*Problem statement*: Please start at the first line of the records beneath and quote each line exactly, ending with the line containing "Theorem text_block_centered (gradientImage".

=== Section Start ===

(** X10: the text block is centred vertically: the positions of line [i]
    from the top and of line [i] from the bottom add up to the canvas
    height, so the margin above the first line equals the margin below
    the last one. *)
Theorem text_block_centered (gradientImage : image) (title : string) :
  Forall2 (fun y y' => y + y' = canvasHeight)
    (line_ys (ctx (thumbnailCanvas title)))
    (reverse (line_ys (ctx (thumbnailCanvas title))))
  /\ Forall2 (fun y y' => y + y' = canvasHeight)
       (line_ys (ctx (thumbnailCanvasWithImage gradientImage title)))
       (reverse (line_ys (ctx (thumbnailCanvasWithImage gradientImage title)))).
Proof.
  destruct (thumbnail_line_ys gradientImage title) as [Hys ->].
  rewrite Hys. set (n := length (thumbnailLines title)).
  assert (H : Forall2 (fun y y' => y + y' = canvasHeight)
                ((fun i => 225 - 25 * Z.of_nat n + 50 * Z.of_nat i)
                   <$> seq 0 n)
                (reverse ((fun i => 225 - 25 * Z.of_nat n + 50 * Z.of_nat i)
                            <$> seq 0 n))).
  { apply Forall2_same_length_lookup_2; [now rewrite length_reverse|].
    intros i y y' Hy Hy'.
    apply reverse_lookup_Some in Hy'. destruct Hy' as [Hy' Hi].
    rewrite length_fmap, length_seq in Hy', Hi.
    rewrite list_lookup_fmap in Hy, Hy'.
    rewrite lookup_seq_lt in Hy by exact Hi.
    rewrite lookup_seq_lt in Hy' by lia.
    cbn in Hy, Hy'. inversion Hy; inversion Hy'; subst.
    unfold canvasHeight. lia. }
  split; exact H.
Qed.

=== Section End ===

*Answer area*:
(** X10: the text block is centred vertically: the positions of line [i]
    from the top and of line [i] from the bottom add up to the canvas
    height, so the margin above the first line equals the margin below
    the last one. *)
Theorem text_block_centered (gradientImage : image) (title : string) :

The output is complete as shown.